#### Exercise goal
Show every line below where "Ended" can be found.

Dataset entries:
#[export] Instance SportResult_codec : JsonCodec F SportResult.
Proof.
  refine {|
    zero_value := Build_SportResult 0 "" "" "" "" "" "" "" "" false false;
    to_json r := JObj [("gameId", to_json (GameID r)); ("leagueAbbreviation", to_json (LeagueAbbreviation r));
      ("slug", to_json (Slug r)); ("homeTeam", to_json (sr_HomeTeam r)); ("awayTeam", to_json (sr_AwayTeam r));
      ("status", to_json (sr_Status r)); ("score", to_json (sr_Score r)); ("period", to_json (sr_Period r));
      ("elapsed", to_json (Elapsed r)); ("live", to_json (Live r)); ("ended", to_json (Ended r))];
    from_json := into_record (λ old kvs,
      a ← field (GameID old) "gameId" kvs;
      b ← field (LeagueAbbreviation old) "leagueAbbreviation" kvs;
      c ← field (Slug old) "slug" kvs;
      d ← field (sr_HomeTeam old) "homeTeam" kvs;
      e ← field (sr_AwayTeam old) "awayTeam" kvs;
      f ← field (sr_Status old) "status" kvs;
      g ← field (sr_Score old) "score" kvs;
      h ← field (sr_Period old) "period" kvs;
      i ← field (Elapsed old) "elapsed" kvs;
      j ← field (Live old) "live" kvs;
      k ← field (Ended old) "ended" kvs;
      Some (Build_SportResult a b c d e f g h i j k));
    representable r := in_int64 (GameID r) = true |}; codec_struct.
Defined.

#[export] Instance PolymarketScoreRaw_codec : JsonCodec F PolymarketScoreRaw.
Proof.
  refine {|
    zero_value := {| pm_EventID := ""; Result := zero_value |};
    to_json r := JObj [("event_id", to_json (pm_EventID r)); ("result", to_json (Result r))];
    from_json := into_record (λ old kvs,
      a ← field (pm_EventID old) "event_id" kvs;
      b ← field (Result old) "result" kvs;
      Some (Build_PolymarketScoreRaw a b));
    representable r := representable (Result r) |}; codec_struct.
Defined.
End Codecs.

(** ** Labels *)

(** [formatPeriod]: Q1 .. Q4, OT1, .., FINAL, FINAL/OT1, .. *)
Definition formatPeriod (game : NBAGame) : string :=
  let Period := nba_Period game in
  if GameStatus game =? 3 then
    if 4 <? Period then "FINAL/OT" +:+ pretty (wrap64 (Period - 4)) else "FINAL"
  else if Period <=? 4 then "Q" +:+ pretty Period
  else "OT" +:+ pretty (wrap64 (Period - 4)).

(** [formatClock]: the duration "PT05M04.00S" as "5:04". *)
Definition formatClock (game : NBAGame) : string :=
  if GameStatus game =? 3 then "" else
  let clock := nba_GameClock game in
  if (clock =? "")%string || (clock =? "PT00M00.00S")%string then "" else
  let s := TrimSuffix (TrimPrefix clock "PT") "S" in
  match cut "M"%char s with
  | None => clock
  | Some (m, sec) =>
      let min := TrimLeft "0"%char m in
      let min := if (min =? "")%string then "0" else min in
      let sec := match cut "."%char sec with Some (whole, _) => whole | None => sec end in
      let sec := if (String.length sec =? 1)%nat then "0" +:+ sec else sec in
      let sec := if (sec =? "")%string then "00" else sec in
      min +:+ ":" +:+ sec
  end.

Definition formatNHLPeriod (game : ESPNGame) : string :=
  let period := espn_Period (espn_Status game) in
  if Completed (espn_Type (espn_Status game)) then
    match period with 4 => "FINAL/OT" | 5 => "FINAL/SO" | _ => "FINAL" end
  else match period with 1 => "P1" | 2 => "P2" | 3 => "P3" | 4 => "OT" | _ => "SO" end.

Definition formatNHLClock (game : ESPNGame) : string :=
  if Completed (espn_Type (espn_Status game)) then "" else DisplayClock (espn_Status game).

Definition formatNCAABPeriod (game : ESPNGame) : string :=
  let period := espn_Period (espn_Status game) in
  if Completed (espn_Type (espn_Status game)) then
    if 2 <? period then "FINAL/OT" +:+ pretty (wrap64 (period - 2)) else "FINAL"
  else match period with 1 => "1H" | 2 => "2H" | _ => "OT" +:+ pretty (wrap64 (period - 2)) end.

Definition formatNCAABClock (game : ESPNGame) : string :=
  if Completed (espn_Type (espn_Status game)) then "" else DisplayClock (espn_Status game).

(** [parseScore]: "3-16" as (3, 16). *)
Definition parseScore (s : string) : Z * Z :=
  match cut "-"%char s with
  | None => (0, 0)
  | Some (home, away) => (Atoi_value (TrimSpace home), Atoi_value (TrimSpace away))
  end.

(** The loop over the competitors: the last home one and the last other one. *)
Definition sides {A} (f : ESPNCompetitor → A) (zero : A) (cs : list ESPNCompetitor) : A * A :=
  foldl (λ '(home, away) c, if (HomeAway c =? "home")%string then (f c, away) else (home, f c)) (zero, zero) cs.

(** [game.Competitions[0].Competitors], when there are two of them. *)
Definition two_competitors (game : ESPNGame) : option (list ESPNCompetitor) :=
  match Competitions game with
  | [] => None
  | c :: _ => if (length (Competitors c) <? 2)%nat then None else Some (Competitors c)
  end.

(** ** Normalisers *)

Section Normalisers.
Context {F : Type} `{FloatOps F}.

Definition gameState (providerID eventID eventStatus : string) (home away : Z) (period clock : string) :
    NormalisedMarketEvent F :=
  Build_NormalisedMarketEvent "game.state" providerID "" eventID "" "" "" "" "" "" "" "" eventStatus "" "" ""
    (fnum 0) false "" "" false (fnum 0) (fnum 0) home away period clock (fnum 0) 0 "" "" "".

Definition nbaState (r : NBAScoreRaw) : NormalisedMarketEvent F :=
  gameState "nba-scores" (nba_EventID r) (if GameStatus (nba_Game r) =? 3 then "FINISHED" else "LIVE")
    (nba_Score (nba_HomeTeam (nba_Game r))) (nba_Score (nba_AwayTeam (nba_Game r)))
    (formatPeriod (nba_Game r)) (formatClock (nba_Game r)).

Definition espnState (providerID : string) (period clock : ESPNGame → string) (r : ESPNScoreRaw)
    (competitors : list ESPNCompetitor) : NormalisedMarketEvent F :=
  let '(home, away) := sides (λ c, Atoi_value (espn_Score c)) 0 competitors in
  gameState providerID (espn_EventID r)
    (if Completed (espn_Type (espn_Status (espn_Game r))) then "FINISHED" else "LIVE")
    home away (period (espn_Game r)) (clock (espn_Game r)).

Definition polymarketState (r : PolymarketScoreRaw) : NormalisedMarketEvent F :=
  let '(home, away) := parseScore (sr_Score (Result r)) in
  gameState "polymarket-scores" (pm_EventID r)
    (if Ended (Result r) then "FINISHED" else if negb (Live (Result r)) then "SCHEDULED" else "LIVE")
    home away (sr_Period (Result r)) (Elapsed (Result r)).
End Normalisers.

Inductive NBAScoreNormaliser : Type := nba_scores.
#[export] Instance nba_normalise {F} `{FloatOps F} : Normaliser F NBAScoreNormaliser := λ _ _ raw,
  match UnmarshalValue (A:=NBAScoreRaw) (Data raw) with
  | None => Err "nba score normaliser: unmarshal"
  | Some r => Ok [nbaState r]
  end.

Inductive NHLScoreNormaliser : Type := nhl_scores.
#[export] Instance nhl_normalise {F} `{FloatOps F} : Normaliser F NHLScoreNormaliser := λ _ _ raw,
  match UnmarshalValue (A:=ESPNScoreRaw) (Data raw) with
  | None => Err "nhl score normaliser: unmarshal"
  | Some r =>
      match two_competitors (espn_Game r) with
      | None => Err "nhl score normaliser: missing competitors"
      | Some cs => Ok [espnState "nhl-scores" formatNHLPeriod formatNHLClock r cs]
      end
  end.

#### Expected output
      ("elapsed", to_json (Elapsed r)); ("live", to_json (Live r)); ("ended", to_json (Ended r))];
      k ← field (Ended old) "ended" kvs;
    (if Ended (Result r) then "FINISHED" else if negb (Live (Result r)) then "SCHEDULED" else "LIVE")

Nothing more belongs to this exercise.